Integration legacy looms in Arkansas
Little Rock Nine will help the city to observe 50th anniversary
By Andrew Demillo
Associated Press Writer
LITTLE ROCK — Fifty years after federal troops escorted Terrence Roberts and eight fellow black students into an all-white high school, he says the struggles over race and segregation still are unresolved.
“This country has demonstrated over time that it is not prepared to operate as an integrated society,” said Roberts, a faculty member at Antioch University’s psychology program.
He and the other students known as the Little Rock Nine will help the city observe Central High School’s 50th anniversary this week with a series of events culminating with a ceremony featuring former President Bill Clinton.

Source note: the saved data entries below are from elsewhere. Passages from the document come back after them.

Lemma merge_loop_correct lb cur rest :
  lb < Start cur -> IsEmpty cur = false -> wf_range cur -> Forall wf_range rest ->
  Forall (fun r => Start cur <= Start r) rest ->
  StronglySorted rle rest -> no_max (cur :: rest) ->
  chain lb (merge_loop cur rest) /\ Forall wf_range (merge_loop cur rest) /\
  forall n, in_ranges (merge_loop cur rest) n <-> in_range cur n \/ in_ranges rest n.
Proof.
  revert lb cur. induction rest as [|r t IH]; intros lb cur Hlb Hne Hw Hwt Hst Hss Hm.
  { apply IsEmpty_false in Hne as [_ Hne]. simpl. split; [by destruct (REnd cur)|].
    split; [by constructor|]. intros n. unfold in_ranges. by rewrite Exists_cons. }
  simpl. apply Forall_cons in Hwt as [Hwr Hwt]. apply Forall_cons in Hst as [Hsr Hst].
  apply StronglySorted_inv in Hss as [Hss Hsr'].
  apply Forall_cons in Hm as [Hm1 [Hm2 Hm]%Forall_cons].
  assert (Hun : forall n, in_ranges (r :: t) n <-> in_range r n \/ in_ranges t n)
    by (intros n; unfold in_ranges; by rewrite Exists_cons).
  destruct (Range_Include cur r) eqn:Hinc.
  { destruct (IH lb cur) as (G1 & G2 & G3); auto; [by constructor|]. split; [done|]. split; [done|].
    intros n. rewrite G3, Hun. rewrite Range_Include_spec in Hinc. specialize (Hinc n). tauto. }
  destruct (merge_step cur r) as (e & He & Hb & Hlt & Hd0 & Hd1); auto.
  apply IsEmpty_false in Hne as [_ Hne]. rewrite He in Hne. simpl in Hne.
  destruct (GetDistance cur r =? 0).
  - specialize (Hd0 eq_refl). destruct Hw as [Hw1 _], Hwr as [_ Hwr2].
    destruct (IH lb (mkRange (Start cur) (REnd r))) as (G1 & G2 & G3); auto.
    + apply IsEmpty_mkRange. destruct (REnd r); simpl in *; [breflect; lia|done].
    + by split.
    + by constructor.
    + split; [done|]. split; [done|]. intros n. rewrite G3, Hun. unfold in_range. rewrite He.
      simpl. destruct (Z_lt_le_dec n (Start r)), (REnd r); simpl in *; breflect; intuition lia.
  - specialize (Hd1 eq_refl). destruct (IH (e + 1) r) as (G1 & G2 & G3); auto.
    + by apply IsEmpty_false.
    + eapply Forall_impl; [exact Hsr'|]. intros x [?|[? _]]; lia.
    + by constructor.
    + simpl. rewrite He. split; [done|]. split; [by constructor|].
      intros n. rewrite Hun, <- G3. unfold in_ranges. by rewrite Exists_cons.
Qed.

For three weeks in September 1957, Little Rock was the focus of a showdown over integration as Gov. Orval Faubus blocked nine black students from enrolling at a high school with about 2,000 white students. Although the U.S. Supreme Court had declared segregated classrooms unconstitutional in 1954 — and the Little Rock School Board had voted to integrate — Faubus said he feared violence if the races mixed in a public school.

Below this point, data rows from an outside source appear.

(** The producer sends exactly the pieces of [CutAll], and ends. *)
Lemma BuildProducer_CutAll fuel s :
  u64 s -> s <= e -> (Z.to_nat (e + 1 - s) < fuel)%nat ->
  BuildProducer fuel c (mkRange s (Some e)) = Cutter_CutAll c (mkRange s (Some e)).
Proof.
  revert s. induction fuel as [|fuel IH]; [lia|]. intros s Hs Hse Hf.
  destruct (Cutter_Cut_cuts s Hs Hse) as (l & Hc & -> & H1).
  destruct l as [|x t]; [simpl in Hc; lia|]. destruct Hc as (_ & -> & Ht).
  cbn [BuildProducer]. unfold Cutter_First. rewrite H1.
  assert (IsEmpty (mkRange s (Some e)) = false) as -> by (apply IsEmpty_mkRange; simpl; lia).
  simpl. pose proof (slot_end_bounds (cut_base c (mkRange s (Some e))) (CutSize c) s Hsize) as Hb.
  set (b := cut_base c (mkRange s (Some e))) in *. rewrite add64_small by u64lia.
  destruct (Z.le_gt_cases e (slot_end b (CutSize c) s)) as [Hle|Hgt].
  - rewrite Z.min_r by lia. destruct t as [|y t]; [|simpl in Ht; lia].
    destruct fuel; [lia|]. simpl. unfold IsEmpty; simpl. destruct (Z.ltb_spec e (e + 1)); [done|lia].
  - rewrite Z.min_l by lia. rewrite IH; [|u64lia|lia|lia].
    destruct (Cutter_Cut_cuts (slot_end b (CutSize c) s + 1)) as (t' & Hc' & -> & _); [u64lia|lia|].
    simpl. do 2 f_equal. eapply cuts_unique; [exact Hc'|]. revert Ht Hc'. subst b. unfold cut_base.
    destruct (AlignZero c); simpl; [done|]. intros Ht _.
    replace (slot_end s (CutSize c) s + 1) with (s + 1 * CutSize c) in *
      by (unfold slot_end; rewrite Z.sub_diag, Z.div_0_l by lia; lia).
    by apply cuts_shift.
Qed.
End Cutter.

The showdown soon became a test for then-President Dwight D. Eisenhower, who sent members of the Army’s 101st Airborne Division in to control the angry crowds. It was the first time in 80 years that federal troops had been sent to a former state of the Confederacy.
50 years later
Yet, half a century later, there are signs of progress and strife in Arkansas’ largest school district, which is now 70 percent black.
A federal judge ruled this year that the 27,000-student district was unitary, or substantially integrated, and ordered the end of federal desegregation monitoring. The school now has a nearby museum for the Little Rock crisis, and statues of the nine brave students stand on the grounds of the state Capitol.
But race still divides the school board, which has a black majority.
In 1957, Roberts, Carlotta Walls LaNier, Melba Patillo Beals, Elizabeth Eckford, Ernest Green, Gloria Ray Karlmark, Jefferson Thomas, Minnijean Brown Trickey and Thelma Mothershed Wair were determined to get a good education.
“I really didn’t understand at 14 we were helping change the educational landscape here in America,” LaNier recalls.
When Faubus pulled Arkansas National Guard members from blocking nine students from entering the school, an inflamed crowd gathered to keep the black students out.
Relman Morin, a reporter standing outside the school at the time, described the chaos as a “human explosion” when the nine students were slipped inside during a melee.